**WHAT IS REQUIRED**
When you reach the line in the data below that contains "(** C1 (amended): on", please start repeating lines exactly, and stop after the line that contains "F64.between (fst votes)", repeating nothing else.

**RECORDS FOR THE EXERCISE**
============

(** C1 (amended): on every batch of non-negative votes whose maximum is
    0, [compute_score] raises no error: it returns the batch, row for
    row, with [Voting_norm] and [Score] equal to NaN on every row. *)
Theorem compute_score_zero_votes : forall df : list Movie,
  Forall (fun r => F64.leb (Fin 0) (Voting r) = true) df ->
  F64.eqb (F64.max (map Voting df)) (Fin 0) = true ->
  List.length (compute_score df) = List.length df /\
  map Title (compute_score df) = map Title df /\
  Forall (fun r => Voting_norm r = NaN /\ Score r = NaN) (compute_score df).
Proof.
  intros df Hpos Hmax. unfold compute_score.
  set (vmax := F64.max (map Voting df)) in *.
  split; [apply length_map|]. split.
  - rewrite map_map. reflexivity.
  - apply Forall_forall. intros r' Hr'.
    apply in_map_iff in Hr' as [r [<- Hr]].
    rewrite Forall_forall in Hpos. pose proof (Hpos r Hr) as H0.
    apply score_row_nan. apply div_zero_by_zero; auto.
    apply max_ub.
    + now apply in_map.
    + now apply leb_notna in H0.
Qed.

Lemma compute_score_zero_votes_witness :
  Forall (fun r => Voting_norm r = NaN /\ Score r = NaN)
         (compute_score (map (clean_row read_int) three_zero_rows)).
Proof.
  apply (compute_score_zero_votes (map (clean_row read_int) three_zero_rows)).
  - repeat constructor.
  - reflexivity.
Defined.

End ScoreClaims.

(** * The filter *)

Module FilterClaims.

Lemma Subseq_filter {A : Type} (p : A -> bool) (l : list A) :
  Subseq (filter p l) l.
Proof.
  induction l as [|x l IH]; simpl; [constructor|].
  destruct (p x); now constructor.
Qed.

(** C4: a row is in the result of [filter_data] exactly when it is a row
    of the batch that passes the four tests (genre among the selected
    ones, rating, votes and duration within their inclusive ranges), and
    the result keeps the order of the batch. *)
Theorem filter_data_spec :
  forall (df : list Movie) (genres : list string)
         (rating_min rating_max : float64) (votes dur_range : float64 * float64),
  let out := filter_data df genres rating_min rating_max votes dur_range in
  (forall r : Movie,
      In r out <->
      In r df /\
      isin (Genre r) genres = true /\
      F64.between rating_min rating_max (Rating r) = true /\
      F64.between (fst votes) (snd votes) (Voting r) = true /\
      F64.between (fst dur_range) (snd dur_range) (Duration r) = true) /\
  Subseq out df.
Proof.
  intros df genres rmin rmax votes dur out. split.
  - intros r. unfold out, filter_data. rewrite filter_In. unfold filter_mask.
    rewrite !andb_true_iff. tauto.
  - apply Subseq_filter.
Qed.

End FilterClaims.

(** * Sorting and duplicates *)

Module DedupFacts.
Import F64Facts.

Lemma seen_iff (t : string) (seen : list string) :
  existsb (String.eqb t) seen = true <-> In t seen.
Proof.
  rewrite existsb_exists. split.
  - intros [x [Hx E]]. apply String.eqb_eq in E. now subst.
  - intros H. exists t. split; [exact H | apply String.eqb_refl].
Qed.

============

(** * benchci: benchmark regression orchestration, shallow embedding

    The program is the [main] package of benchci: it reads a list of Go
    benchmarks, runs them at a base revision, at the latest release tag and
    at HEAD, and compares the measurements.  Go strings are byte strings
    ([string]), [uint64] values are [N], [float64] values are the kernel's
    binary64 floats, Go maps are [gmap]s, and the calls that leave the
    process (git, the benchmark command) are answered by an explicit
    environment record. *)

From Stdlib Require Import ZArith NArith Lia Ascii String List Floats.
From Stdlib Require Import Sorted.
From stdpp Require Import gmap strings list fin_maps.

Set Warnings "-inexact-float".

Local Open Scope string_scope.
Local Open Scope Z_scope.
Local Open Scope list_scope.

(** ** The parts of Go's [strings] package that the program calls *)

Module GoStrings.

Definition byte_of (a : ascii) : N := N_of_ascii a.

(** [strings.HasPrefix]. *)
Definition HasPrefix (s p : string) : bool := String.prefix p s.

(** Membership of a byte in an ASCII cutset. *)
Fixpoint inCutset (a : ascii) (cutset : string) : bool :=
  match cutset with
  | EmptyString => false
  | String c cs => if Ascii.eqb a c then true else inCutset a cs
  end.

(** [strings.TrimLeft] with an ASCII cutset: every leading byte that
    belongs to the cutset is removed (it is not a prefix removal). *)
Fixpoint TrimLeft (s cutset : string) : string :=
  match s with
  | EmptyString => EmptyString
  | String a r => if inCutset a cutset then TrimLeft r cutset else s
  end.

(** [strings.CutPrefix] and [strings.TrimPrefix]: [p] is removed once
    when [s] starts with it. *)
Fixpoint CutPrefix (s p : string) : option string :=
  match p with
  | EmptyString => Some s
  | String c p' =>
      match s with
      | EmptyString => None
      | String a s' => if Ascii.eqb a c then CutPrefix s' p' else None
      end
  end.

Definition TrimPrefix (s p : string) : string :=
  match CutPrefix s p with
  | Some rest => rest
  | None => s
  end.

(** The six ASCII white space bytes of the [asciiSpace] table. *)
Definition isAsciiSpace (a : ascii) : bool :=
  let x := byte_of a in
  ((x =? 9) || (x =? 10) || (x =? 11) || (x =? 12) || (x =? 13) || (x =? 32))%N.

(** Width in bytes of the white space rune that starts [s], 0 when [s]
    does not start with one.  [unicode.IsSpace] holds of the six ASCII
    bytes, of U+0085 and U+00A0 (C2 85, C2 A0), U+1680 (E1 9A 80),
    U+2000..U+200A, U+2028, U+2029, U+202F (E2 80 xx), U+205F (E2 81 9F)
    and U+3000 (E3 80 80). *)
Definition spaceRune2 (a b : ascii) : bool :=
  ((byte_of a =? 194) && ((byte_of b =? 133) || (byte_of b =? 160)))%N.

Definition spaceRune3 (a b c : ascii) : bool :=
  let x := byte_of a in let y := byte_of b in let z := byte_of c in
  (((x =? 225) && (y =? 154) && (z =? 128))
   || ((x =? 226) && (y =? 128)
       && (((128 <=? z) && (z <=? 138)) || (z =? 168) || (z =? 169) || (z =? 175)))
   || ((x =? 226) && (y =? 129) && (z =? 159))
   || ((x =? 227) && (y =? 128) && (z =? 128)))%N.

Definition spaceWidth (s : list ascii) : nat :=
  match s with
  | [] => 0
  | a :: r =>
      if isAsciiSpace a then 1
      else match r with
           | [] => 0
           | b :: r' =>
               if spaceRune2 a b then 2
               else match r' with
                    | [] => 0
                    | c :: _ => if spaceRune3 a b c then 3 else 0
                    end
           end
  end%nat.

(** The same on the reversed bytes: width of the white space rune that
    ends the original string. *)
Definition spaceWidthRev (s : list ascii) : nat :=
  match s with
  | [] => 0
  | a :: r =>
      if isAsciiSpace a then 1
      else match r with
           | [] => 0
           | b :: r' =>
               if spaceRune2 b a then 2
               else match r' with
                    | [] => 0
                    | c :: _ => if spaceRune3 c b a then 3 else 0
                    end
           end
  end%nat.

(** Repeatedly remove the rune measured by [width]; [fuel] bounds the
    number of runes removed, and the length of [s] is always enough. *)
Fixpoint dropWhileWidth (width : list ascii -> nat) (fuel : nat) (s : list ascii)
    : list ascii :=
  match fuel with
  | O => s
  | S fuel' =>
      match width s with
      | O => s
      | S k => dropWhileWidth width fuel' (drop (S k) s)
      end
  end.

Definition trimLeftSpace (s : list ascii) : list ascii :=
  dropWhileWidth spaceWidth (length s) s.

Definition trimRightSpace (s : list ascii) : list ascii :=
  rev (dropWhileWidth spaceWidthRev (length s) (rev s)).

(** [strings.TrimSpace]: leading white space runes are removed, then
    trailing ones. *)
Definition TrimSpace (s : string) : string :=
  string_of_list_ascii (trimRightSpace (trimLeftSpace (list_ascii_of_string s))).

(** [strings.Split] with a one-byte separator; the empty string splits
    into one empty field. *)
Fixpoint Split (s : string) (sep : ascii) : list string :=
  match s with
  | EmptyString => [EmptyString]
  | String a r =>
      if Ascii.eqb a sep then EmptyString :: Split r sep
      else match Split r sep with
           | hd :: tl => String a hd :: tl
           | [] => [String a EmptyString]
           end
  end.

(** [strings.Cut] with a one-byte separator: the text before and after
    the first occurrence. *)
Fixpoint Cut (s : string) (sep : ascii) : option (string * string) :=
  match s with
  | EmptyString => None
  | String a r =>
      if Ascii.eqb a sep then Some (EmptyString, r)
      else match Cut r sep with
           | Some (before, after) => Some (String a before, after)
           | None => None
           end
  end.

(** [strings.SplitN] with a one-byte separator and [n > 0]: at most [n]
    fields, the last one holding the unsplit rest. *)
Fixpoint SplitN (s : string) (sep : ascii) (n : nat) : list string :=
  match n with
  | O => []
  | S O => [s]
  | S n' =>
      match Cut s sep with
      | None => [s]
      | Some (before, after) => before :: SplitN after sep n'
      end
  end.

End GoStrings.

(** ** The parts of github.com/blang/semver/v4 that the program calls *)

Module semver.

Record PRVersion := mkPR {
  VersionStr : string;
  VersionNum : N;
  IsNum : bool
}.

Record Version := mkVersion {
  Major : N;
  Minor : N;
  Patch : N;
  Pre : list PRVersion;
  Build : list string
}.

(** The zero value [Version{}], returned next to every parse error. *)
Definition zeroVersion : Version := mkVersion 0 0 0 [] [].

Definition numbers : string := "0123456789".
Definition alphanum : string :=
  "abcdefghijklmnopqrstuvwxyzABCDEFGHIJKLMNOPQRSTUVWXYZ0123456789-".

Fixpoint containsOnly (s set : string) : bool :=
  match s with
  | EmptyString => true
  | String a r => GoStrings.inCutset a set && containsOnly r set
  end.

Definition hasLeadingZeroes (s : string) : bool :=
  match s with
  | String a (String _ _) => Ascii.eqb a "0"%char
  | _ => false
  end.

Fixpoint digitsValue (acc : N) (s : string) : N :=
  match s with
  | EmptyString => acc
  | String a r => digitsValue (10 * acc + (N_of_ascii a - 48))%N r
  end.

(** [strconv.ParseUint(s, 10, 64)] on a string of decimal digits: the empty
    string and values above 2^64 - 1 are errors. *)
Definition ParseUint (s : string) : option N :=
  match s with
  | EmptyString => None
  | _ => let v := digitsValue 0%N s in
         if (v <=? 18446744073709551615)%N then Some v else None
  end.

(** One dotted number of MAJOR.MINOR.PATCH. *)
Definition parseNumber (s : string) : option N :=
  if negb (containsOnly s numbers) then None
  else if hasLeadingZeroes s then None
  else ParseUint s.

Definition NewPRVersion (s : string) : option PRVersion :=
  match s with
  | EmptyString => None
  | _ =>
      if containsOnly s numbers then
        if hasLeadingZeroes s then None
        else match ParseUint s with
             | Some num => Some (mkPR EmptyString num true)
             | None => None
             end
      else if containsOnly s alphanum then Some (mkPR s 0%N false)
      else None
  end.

============

**RESULT OF THE EXERCISE**
(** C1 (amended): on every batch of non-negative votes whose maximum is
    0, [compute_score] raises no error: it returns the batch, row for
    row, with [Voting_norm] and [Score] equal to NaN on every row. *)
Theorem compute_score_zero_votes : forall df : list Movie,
  Forall (fun r => F64.leb (Fin 0) (Voting r) = true) df ->
  F64.eqb (F64.max (map Voting df)) (Fin 0) = true ->
  List.length (compute_score df) = List.length df /\
  map Title (compute_score df) = map Title df /\
  Forall (fun r => Voting_norm r = NaN /\ Score r = NaN) (compute_score df).
Proof.
  intros df Hpos Hmax. unfold compute_score.
  set (vmax := F64.max (map Voting df)) in *.
  split; [apply length_map|]. split.
  - rewrite map_map. reflexivity.
  - apply Forall_forall. intros r' Hr'.
    apply in_map_iff in Hr' as [r [<- Hr]].
    rewrite Forall_forall in Hpos. pose proof (Hpos r Hr) as H0.
    apply score_row_nan. apply div_zero_by_zero; auto.
    apply max_ub.
    + now apply in_map.
    + now apply leb_notna in H0.
Qed.

Lemma compute_score_zero_votes_witness :
  Forall (fun r => Voting_norm r = NaN /\ Score r = NaN)
         (compute_score (map (clean_row read_int) three_zero_rows)).
Proof.
  apply (compute_score_zero_votes (map (clean_row read_int) three_zero_rows)).
  - repeat constructor.
  - reflexivity.
Defined.

End ScoreClaims.

(** * The filter *)

Module FilterClaims.

Lemma Subseq_filter {A : Type} (p : A -> bool) (l : list A) :
  Subseq (filter p l) l.
Proof.
  induction l as [|x l IH]; simpl; [constructor|].
  destruct (p x); now constructor.
Qed.

(** C4: a row is in the result of [filter_data] exactly when it is a row
    of the batch that passes the four tests (genre among the selected
    ones, rating, votes and duration within their inclusive ranges), and
    the result keeps the order of the batch. *)
Theorem filter_data_spec :
  forall (df : list Movie) (genres : list string)
         (rating_min rating_max : float64) (votes dur_range : float64 * float64),
  let out := filter_data df genres rating_min rating_max votes dur_range in
  (forall r : Movie,
      In r out <->
      In r df /\
      isin (Genre r) genres = true /\
      F64.between rating_min rating_max (Rating r) = true /\
      F64.between (fst votes) (snd votes) (Voting r) = true /\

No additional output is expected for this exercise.